Three measures of the meal are about 5 gallons of flour.

He prepared an entire calf with trimmings.

Perhaps there was a suspicion in Abraham's mind that these men were no ordinary men.

The reality is that there are no "ordinary" people, each human life has a touch of the divine. To show hospitality to anyone is to show hospitality to God Himself.

Abraham received more than he gave. We can never outgive God.

Luke 6:36-38 (NRSV) "Be merciful, just as your Father is merciful. Do not judge, and you will not be judged; do not condemn, and you will not be condemned. Forgive, and you will be forgiven; 38 give, and it will be given to you. A good measure, pressed down, shaken together, running over, will be put into your lap; for the measure you give will be the measure you get back.”

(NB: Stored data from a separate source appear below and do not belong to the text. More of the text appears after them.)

(** src/vm/contexts.cpp:275-282 [primitive_load_locals]: The two stacks do not
    overlap; [memcpy] of a negative size reads past all memory. *)
Definition primitive_load_locals : eff vm () :=
  v ← ctx_pop;
  count ← fixnum_of v;
  c ← current_context;
  _ ← writes (λ m,
        if count <? 0 then Err BAD_ACCESS
        else move_words m (retainstack c +& 8) (datastack c -& (8 *& (count - 1))) (Z.to_nat count));
  set_current_context
    (with_retainstack (with_datastack c (datastack c -& (8 *& count))) (retainstack c +& (8 *& count))).
End contexts.

(** * Faults on the stacks *)

Section faults.
Context `{!c_heap}.

(** The guard pages below and above a segment. *)
Definition below (s : segment) (a : Z) : Prop := seg_start s - getpagesize ≤ a < seg_start s.
Definition above (s : segment) (a : Z) : Prop := seg_end s ≤ a < seg_end s + getpagesize.

(** Segments with their guard pages do not overlap. *)
Definition guarded (s : segment) : Prop :=
  0 < getpagesize ≤ seg_start s ∧ seg_start s ≤ seg_end s ∧ seg_end s + getpagesize ≤ 2 ^ 47.
Definition guarded_apart (s t : segment) : Prop :=
  seg_end s + getpagesize ≤ seg_start t - getpagesize ∨ seg_end t + getpagesize ≤ seg_start s - getpagesize.

Record guarded_context (c : context) : Prop := {
  gc_guarded : guarded (datastack_seg c) ∧ guarded (retainstack_seg c) ∧ guarded (callstack_seg c);
  gc_apart : guarded_apart (datastack_seg c) (retainstack_seg c) ∧
             guarded_apart (datastack_seg c) (callstack_seg c) ∧
             guarded_apart (retainstack_seg c) (callstack_seg c)
}.

Lemma underflow_p_spec s a : guarded s → reflect (below s a) (underflow_p s a).
Proof.
  intros (Hp & Hs & He). unfold underflow_p, below. rewrite u64_id by (unfold is_cell; lia).
  apply iff_reflect. rewrite andb_true_iff, Z.leb_le, Z.ltb_lt. done.
Qed.

Lemma overflow_p_spec s a : guarded s → reflect (above s a) (overflow_p s a).
Proof.
  intros (Hp & Hs & He). unfold overflow_p, above. rewrite u64_id by (unfold is_cell; lia).
  apply iff_reflect. rewrite andb_true_iff, Z.leb_le, Z.ltb_lt. done.
Qed.

(** A fault is reported as what it is.  When the segments of a context and
    their guard pages do not overlap, a fault in the guard page below the data
    or the retain stack is an underflow of that stack and one above it an
    overflow; the call stack grows downwards, so there it is the other way
    round; a fault anywhere else is not one of the stacks. *)
Theorem address_to_error_spec c a :
  guarded_context c →
  (address_to_error c a = ERROR_DATASTACK_UNDERFLOW ↔ below (datastack_seg c) a) ∧
  (address_to_error c a = ERROR_DATASTACK_OVERFLOW ↔ above (datastack_seg c) a) ∧
  (address_to_error c a = ERROR_RETAINSTACK_UNDERFLOW ↔ below (retainstack_seg c) a) ∧
  (address_to_error c a = ERROR_RETAINSTACK_OVERFLOW ↔ above (retainstack_seg c) a) ∧
  (address_to_error c a = ERROR_CALLSTACK_OVERFLOW ↔ below (callstack_seg c) a) ∧
  (address_to_error c a = ERROR_CALLSTACK_UNDERFLOW ↔ above (callstack_seg c) a) ∧
  (address_to_error c a = ERROR_MEMORY ↔
     ∀ s, s ∈ [datastack_seg c; retainstack_seg c; callstack_seg c] → ¬ below s a ∧ ¬ above s a).
Proof.
  intros [(Gd & Gr & Gc) (A1 & A2 & A3)].
  assert ((∀ s, s ∈ [datastack_seg c; retainstack_seg c; callstack_seg c] → ¬ below s a ∧ ¬ above s a) ↔
    (¬ below (datastack_seg c) a ∧ ¬ above (datastack_seg c) a) ∧
    (¬ below (retainstack_seg c) a ∧ ¬ above (retainstack_seg c) a) ∧
    (¬ below (callstack_seg c) a ∧ ¬ above (callstack_seg c) a)) as ->.
  { rewrite <- !Forall_forall, !Forall_cons, Forall_nil. tauto. }
  unfold address_to_error.
  destruct (underflow_p_spec (datastack_seg c) a Gd), (overflow_p_spec (datastack_seg c) a Gd),
    (underflow_p_spec (retainstack_seg c) a Gr), (overflow_p_spec (retainstack_seg c) a Gr),
    (underflow_p_spec (callstack_seg c) a Gc), (overflow_p_spec (callstack_seg c) a Gc);
    try (exfalso; unfold guarded_apart, guarded, below, above in *; lia); naive_solver.
Qed.
End faults.

Lemma address_to_error_spec_witness :
  @address_to_error {| malloc := λ _ _, None; getpagesize := 4096 |}
    (mk_context 0 0 0 0 0 (mk_segment 8192 512 8704) (mk_segment 20480 512 20992) (mk_segment 32768 512 33280) 0) 33280 =
  ERROR_CALLSTACK_UNDERFLOW.
Proof.
  apply (@address_to_error_spec {| malloc := λ _ _, None; getpagesize := 4096 |}).
  - split; [split_and!; split; cbn; lia|]. split_and!; left; cbn; lia.
  - split; cbn; lia.
Defined.

(** * Checking a stack effect *)

Lemma same_elements_spec m base a (l s : list Z) (i n : nat) :
  array_at m a s → 0 ≤ base → base + 8 * Z.of_nat (length l) ≤ 2 ^ 47 →
  (∀ j x, l !! j = Some x → m !! (base + 8 * Z.of_nat j) = Some x) →
  (i + n ≤ length l)%nat → (i + n ≤ length s)%nat →
  same_elements m base a (Z.of_nat i) n = Ok (bool_decide (take n (drop i l) = take n (drop i s))).
Proof.
  intros Ha Hb Hhi Hl. pose proof (arr_small _ _ _ Ha) as Hs. revert i.
  induction n as [|n IH]; intros i Hil His; cbn [same_elements]; [by rewrite !take_0, bool_decide_true|].
  destruct (lookup_lt_is_Some_2 l i ltac:(lia)) as [x Hx].
  destruct (lookup_lt_is_Some_2 s i ltac:(lia)) as [y Hy].
  rewrite (u64_id (8 * _)), (u64_id (base + _)), (u64_id (Z.of_nat i)) by (unfold is_cell; lia).
  rewrite (proj2 (load_Ok _ _ _) (Hl i x Hx)), result_bind_ok.
  rewrite (heap_array_nth_spec _ _ _ _ _ Ha Hy), result_bind_ok.
  rewrite (drop_S l x i Hx), (drop_S s y i Hy). cbn [firstn].
  destruct (Z.eqb_spec x y) as [->|Hne]; cbn [negb].
  - replace (Z.of_nat i + 1) with (Z.of_nat (S i)) by lia. rewrite IH by lia. f_equal.
    apply bool_decide_ext. split; [by intros ->|by intros [=]].
  - rewrite bool_decide_false; [done|]. by intros [=].
Qed.

(** The stack effect holds: the height has changed by [out - in_] since the
    stack was [s], and the elements below the inputs are the same. *)
Definition effect_holds (l s : list Z) (in_ out : Z) : Prop :=
  Z.of_nat (length l) = Z.of_nat (length s) + out - in_ ∧
  let kept := Z.to_nat (Z.of_nat (length s) - in_) in take kept l = take kept s.

#[export] Instance effect_holds_dec l s in_ out : Decision (effect_holds l s in_ out).
Proof. unfold effect_holds. solve_decision. Defined.

(** Checking a stack effect ([call(]).  With the saved data stack, the
    number of inputs and the number of outputs on top of the data stack, the
    primitive replaces them by true when the height of the rest is that of the
    saved stack less the inputs plus the outputs and no element below the
    inputs has changed, and by false otherwise; it writes no other word. *)
Theorem check_datastack_spec `{!linkage} m v c l saved s in_ out t :
  data_stack m v c (l ++ [saved; tag_fixnum in_; tag_fixnum out]) → tagged_array m saved s →
  0 ≤ in_ ≤ fixnum_max → 0 ≤ out ≤ fixnum_max →
  m !! (special_objects_address +& (8 *& OBJ_CANONICAL_TRUE)) = Some t →
  primitive_check_datastack (m, v) =
    Done (<[stack_word c (length l) := if decide (effect_holds l s in_ out) then t else false_object]> m,
          at_depth v c (S (length l))) ().
Proof.
  change fixnum_max with (2 ^ 59 - 1). intros Hst Ha Hin Hout Ht.
  assert (fixnum_range in_ ∧ fixnum_range out) as [Hi Ho] by (rewrite !fixnum_range_eq; lia).
  pose proof (λ i x, data_stack_above _ _ _ _ _ i x Hst) as Hk.
  rewrite <- (at_depth_id _ _ _ _ Hst) at 1. pose proof (ds_fits _ _ _ _ Hst) as Hf.
  rewrite length_app in *. replace (length l + _)%nat with (3 + length l)%nat in * by (cbn; lia).
  pose proof (λ n, stack_fits_le _ _ n Hf) as Hfit. destruct Ha as (_ & Htag & Ha).
  pose proof (arr_small _ _ _ Ha) as Hsmall.
  pose proof (proj2 (stack_word_cell _ _ (Hfit (length l) ltac:(lia)))) as Hr.
  unfold primitive_check_datastack.
  step (ctx_pop_eq v c m (2 + length l) _ Hf (Hk 2%nat _ eq_refl)). step (cell_to_fixnum_eq _ (m, at_depth v c (2 + length l)) Ho).
  step (ctx_pop_eq v c m (1 + length l) _ (Hfit (2 + length l)%nat ltac:(lia)) (Hk 1%nat _ eq_refl)).
  step (cell_to_fixnum_eq _ (m, at_depth v c (1 + length l)) Hi).
  step (ctx_pop_eq v c m (length l) _ (Hfit (1 + length l)%nat ltac:(lia)) (Hk 0%nat _ eq_refl)).
  step (untag_check_eq _ _ (m, at_depth v c (length l)) Htag).
  rewrite (bind_reads _ _ _ _ _ (array_capacity_at _ _ _ Ha)).
  step (current_context_eq v c m (length l)).
  cbn [datastack with_datastack datastack_seg]. fold (stack_base c).
  destruct (stack_height c (length l)) as [Hlen ->]; [by apply Hfit; lia|].
  no_overflow lia. unfold effect_holds.
  assert (is_Some (m !! stack_word c (length l))) as Hmap by (eexists; by apply (Hk 0%nat)).
  destruct (Z.eqb_spec (Z.of_nat (length l) - (out - in_)) (Z.of_nat (length s))) as [E|E]; cbn [negb].
  - rewrite (bind_reads _ _ _ _ (bool_decide (take (Z.to_nat (Z.of_nat (length s) - in_)) l =
      take (Z.to_nat (Z.of_nat (length s) - in_)) s))).
    2:{ destruct (proj1 Hf) as [Hlo _ _]. fold (stack_base c) in Hlo. unfold stack_word in Hr.
        apply (same_elements_spec m (stack_base c) _ l s 0); [done|lia|lia| |lia|lia].
        intros j x Hj. apply (ds_words _ _ _ _ Hst). by apply lookup_app_l_Some. }
    case_bool_decide as Hs.
    + rewrite decide_True by (split; [lia|done]). unfold vm_special. rewrite (bind_reads _ _ _ _ t) by by apply load_Ok.
      by apply ctx_push_eq; [apply Hfit; lia|].
    + rewrite decide_False by naive_solver. by apply ctx_push_eq; [apply Hfit; lia|].
  - rewrite decide_False by lia. by apply ctx_push_eq; [apply Hfit; lia|].
Qed.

Whilst many New Year traditions feature the front door, in Wales it begins with the backdoor. When the clocks strike midnight for the first time on New Year’s Eve, the backdoor of the home is opened. This is thought to usher out the past year and any of the bad luck it brought. The door is then quickly closed again and locked. The locking of the door is thought to shut out the bad luck and keep the good luck in. On the twelfth stroke, the front door is then opened, to welcome in the New Year and all its good fortune.